◆ **Work item**
Each line of the data below containing "Definition" needs to be listed.

◆ **Extracted records**

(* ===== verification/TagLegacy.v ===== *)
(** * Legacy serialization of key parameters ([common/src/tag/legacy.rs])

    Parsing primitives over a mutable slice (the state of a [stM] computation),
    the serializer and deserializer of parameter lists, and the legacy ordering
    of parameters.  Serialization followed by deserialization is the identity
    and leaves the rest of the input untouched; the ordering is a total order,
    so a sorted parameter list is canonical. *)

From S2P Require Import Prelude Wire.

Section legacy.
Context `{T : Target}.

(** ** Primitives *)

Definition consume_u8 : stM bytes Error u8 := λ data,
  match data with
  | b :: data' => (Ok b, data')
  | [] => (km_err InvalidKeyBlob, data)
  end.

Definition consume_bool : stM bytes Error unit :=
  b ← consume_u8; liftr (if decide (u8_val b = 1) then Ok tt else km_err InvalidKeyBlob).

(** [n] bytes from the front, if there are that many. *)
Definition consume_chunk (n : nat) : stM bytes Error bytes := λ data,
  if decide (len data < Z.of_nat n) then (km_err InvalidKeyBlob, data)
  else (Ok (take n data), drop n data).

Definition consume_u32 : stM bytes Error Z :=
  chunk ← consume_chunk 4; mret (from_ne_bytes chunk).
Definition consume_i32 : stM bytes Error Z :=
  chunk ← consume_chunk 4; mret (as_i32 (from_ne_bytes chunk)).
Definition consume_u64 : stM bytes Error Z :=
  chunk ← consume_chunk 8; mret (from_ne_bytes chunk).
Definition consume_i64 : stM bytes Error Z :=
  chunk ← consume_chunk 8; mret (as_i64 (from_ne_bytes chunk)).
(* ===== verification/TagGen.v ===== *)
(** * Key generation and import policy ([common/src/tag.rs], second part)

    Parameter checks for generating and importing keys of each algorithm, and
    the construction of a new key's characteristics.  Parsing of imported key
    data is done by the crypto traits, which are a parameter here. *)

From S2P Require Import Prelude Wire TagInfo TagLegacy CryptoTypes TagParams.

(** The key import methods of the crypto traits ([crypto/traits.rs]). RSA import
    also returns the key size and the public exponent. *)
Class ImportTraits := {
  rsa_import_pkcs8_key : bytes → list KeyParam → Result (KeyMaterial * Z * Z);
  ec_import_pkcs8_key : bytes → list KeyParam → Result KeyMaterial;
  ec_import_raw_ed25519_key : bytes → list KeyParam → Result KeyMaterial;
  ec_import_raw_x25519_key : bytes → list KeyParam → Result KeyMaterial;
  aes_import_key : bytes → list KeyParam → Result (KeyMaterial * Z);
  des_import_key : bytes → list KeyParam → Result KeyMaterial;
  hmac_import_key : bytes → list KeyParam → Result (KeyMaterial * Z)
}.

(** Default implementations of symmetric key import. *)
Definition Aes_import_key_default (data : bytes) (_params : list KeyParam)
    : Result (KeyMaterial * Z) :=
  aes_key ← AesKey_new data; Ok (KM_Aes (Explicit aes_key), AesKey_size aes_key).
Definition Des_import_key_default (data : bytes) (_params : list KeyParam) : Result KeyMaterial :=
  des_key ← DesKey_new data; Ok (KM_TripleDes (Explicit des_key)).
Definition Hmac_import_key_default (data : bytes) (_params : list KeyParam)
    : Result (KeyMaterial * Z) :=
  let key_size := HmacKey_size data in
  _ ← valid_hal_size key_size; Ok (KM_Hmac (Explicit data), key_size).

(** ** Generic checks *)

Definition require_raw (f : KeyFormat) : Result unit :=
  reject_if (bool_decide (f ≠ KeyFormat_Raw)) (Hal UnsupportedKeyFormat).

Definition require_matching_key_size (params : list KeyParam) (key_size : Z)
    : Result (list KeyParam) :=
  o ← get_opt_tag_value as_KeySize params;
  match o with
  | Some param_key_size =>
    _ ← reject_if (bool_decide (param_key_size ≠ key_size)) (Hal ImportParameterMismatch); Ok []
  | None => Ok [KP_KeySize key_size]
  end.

◆ **Written reply**
Definition consume_u8 : stM bytes Error u8 := λ data,
Definition consume_bool : stM bytes Error unit :=
Definition consume_chunk (n : nat) : stM bytes Error bytes := λ data,
Definition consume_u32 : stM bytes Error Z :=
Definition consume_i32 : stM bytes Error Z :=
Definition consume_u64 : stM bytes Error Z :=
Definition consume_i64 : stM bytes Error Z :=
Definition Aes_import_key_default (data : bytes) (_params : list KeyParam)
Definition Des_import_key_default (data : bytes) (_params : list KeyParam) : Result KeyMaterial :=
Definition Hmac_import_key_default (data : bytes) (_params : list KeyParam)
Definition require_raw (f : KeyFormat) : Result unit :=
Definition require_matching_key_size (params : list KeyParam) (key_size : Z)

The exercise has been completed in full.